LISTED ENTRIES:
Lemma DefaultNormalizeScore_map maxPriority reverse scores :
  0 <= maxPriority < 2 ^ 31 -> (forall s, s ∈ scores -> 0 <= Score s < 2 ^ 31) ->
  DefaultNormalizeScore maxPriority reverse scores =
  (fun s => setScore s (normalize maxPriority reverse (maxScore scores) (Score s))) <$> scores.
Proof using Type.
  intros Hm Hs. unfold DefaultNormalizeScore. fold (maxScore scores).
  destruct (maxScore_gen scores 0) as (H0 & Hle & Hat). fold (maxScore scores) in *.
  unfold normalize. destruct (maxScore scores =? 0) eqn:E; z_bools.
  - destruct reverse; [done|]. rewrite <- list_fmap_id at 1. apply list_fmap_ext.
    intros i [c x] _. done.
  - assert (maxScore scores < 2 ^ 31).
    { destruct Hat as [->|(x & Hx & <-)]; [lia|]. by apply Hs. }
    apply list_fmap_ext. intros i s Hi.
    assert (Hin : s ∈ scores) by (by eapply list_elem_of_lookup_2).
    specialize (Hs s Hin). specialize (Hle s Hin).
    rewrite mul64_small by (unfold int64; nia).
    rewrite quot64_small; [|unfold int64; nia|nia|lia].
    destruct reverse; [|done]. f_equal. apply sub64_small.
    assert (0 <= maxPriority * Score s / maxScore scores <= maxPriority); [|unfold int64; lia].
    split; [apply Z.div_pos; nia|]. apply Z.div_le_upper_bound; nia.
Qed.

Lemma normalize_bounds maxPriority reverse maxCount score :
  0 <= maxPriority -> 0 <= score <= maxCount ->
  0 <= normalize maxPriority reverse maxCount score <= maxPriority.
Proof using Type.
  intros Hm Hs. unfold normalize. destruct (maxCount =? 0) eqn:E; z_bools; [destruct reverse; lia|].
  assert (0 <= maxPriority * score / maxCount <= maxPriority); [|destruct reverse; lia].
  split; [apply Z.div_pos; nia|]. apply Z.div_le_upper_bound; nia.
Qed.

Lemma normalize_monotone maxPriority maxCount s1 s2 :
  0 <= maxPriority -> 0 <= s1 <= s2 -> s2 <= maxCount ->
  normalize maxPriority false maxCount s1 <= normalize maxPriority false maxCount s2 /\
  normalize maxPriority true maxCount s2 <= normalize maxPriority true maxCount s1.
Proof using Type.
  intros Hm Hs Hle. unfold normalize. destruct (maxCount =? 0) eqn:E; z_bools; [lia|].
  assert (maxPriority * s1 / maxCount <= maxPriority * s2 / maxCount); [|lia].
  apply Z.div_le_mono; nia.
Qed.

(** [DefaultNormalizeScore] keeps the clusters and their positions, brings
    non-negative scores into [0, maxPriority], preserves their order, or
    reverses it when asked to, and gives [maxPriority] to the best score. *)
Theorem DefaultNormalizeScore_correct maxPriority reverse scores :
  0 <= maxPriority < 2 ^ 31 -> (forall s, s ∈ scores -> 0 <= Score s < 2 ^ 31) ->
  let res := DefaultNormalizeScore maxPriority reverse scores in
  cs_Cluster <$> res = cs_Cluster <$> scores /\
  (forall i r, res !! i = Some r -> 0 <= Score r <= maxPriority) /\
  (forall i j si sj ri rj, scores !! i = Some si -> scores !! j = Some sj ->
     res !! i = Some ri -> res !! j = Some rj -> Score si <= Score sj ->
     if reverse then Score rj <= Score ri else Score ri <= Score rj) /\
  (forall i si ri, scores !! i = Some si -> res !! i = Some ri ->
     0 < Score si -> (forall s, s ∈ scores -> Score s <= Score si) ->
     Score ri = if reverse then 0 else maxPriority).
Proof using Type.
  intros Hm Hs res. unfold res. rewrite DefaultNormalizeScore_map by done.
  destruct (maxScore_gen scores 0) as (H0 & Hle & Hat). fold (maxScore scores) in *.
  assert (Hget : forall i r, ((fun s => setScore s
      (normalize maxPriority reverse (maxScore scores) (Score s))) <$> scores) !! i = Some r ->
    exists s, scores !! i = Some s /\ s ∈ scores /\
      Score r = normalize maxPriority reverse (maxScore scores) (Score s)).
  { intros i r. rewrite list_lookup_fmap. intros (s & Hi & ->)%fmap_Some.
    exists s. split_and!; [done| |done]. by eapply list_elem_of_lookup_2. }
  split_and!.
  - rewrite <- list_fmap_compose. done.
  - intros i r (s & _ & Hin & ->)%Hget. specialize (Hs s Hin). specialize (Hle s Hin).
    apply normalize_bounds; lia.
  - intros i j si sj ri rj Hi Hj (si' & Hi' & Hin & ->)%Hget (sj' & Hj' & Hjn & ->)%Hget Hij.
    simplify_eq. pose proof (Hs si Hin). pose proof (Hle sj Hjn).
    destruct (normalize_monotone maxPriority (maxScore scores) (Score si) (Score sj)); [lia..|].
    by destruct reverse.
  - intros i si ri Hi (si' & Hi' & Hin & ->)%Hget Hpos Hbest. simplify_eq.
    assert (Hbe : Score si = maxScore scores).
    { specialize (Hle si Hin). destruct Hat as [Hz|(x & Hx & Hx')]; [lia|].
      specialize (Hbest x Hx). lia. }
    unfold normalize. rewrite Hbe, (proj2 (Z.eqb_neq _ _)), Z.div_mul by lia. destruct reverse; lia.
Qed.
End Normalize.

WORK ORDER:
Could you repeat exactly the lines above from the line with "reverses it when" up to and including the line with "let res := DefaultNormalizeScore", and only those?

ANSWER SECTION:
    reverses it when asked to, and gives [maxPriority] to the best score. *)
Theorem DefaultNormalizeScore_correct maxPriority reverse scores :
  0 <= maxPriority < 2 ^ 31 -> (forall s, s ∈ scores -> 0 <= Score s < 2 ^ 31) ->
  let res := DefaultNormalizeScore maxPriority reverse scores in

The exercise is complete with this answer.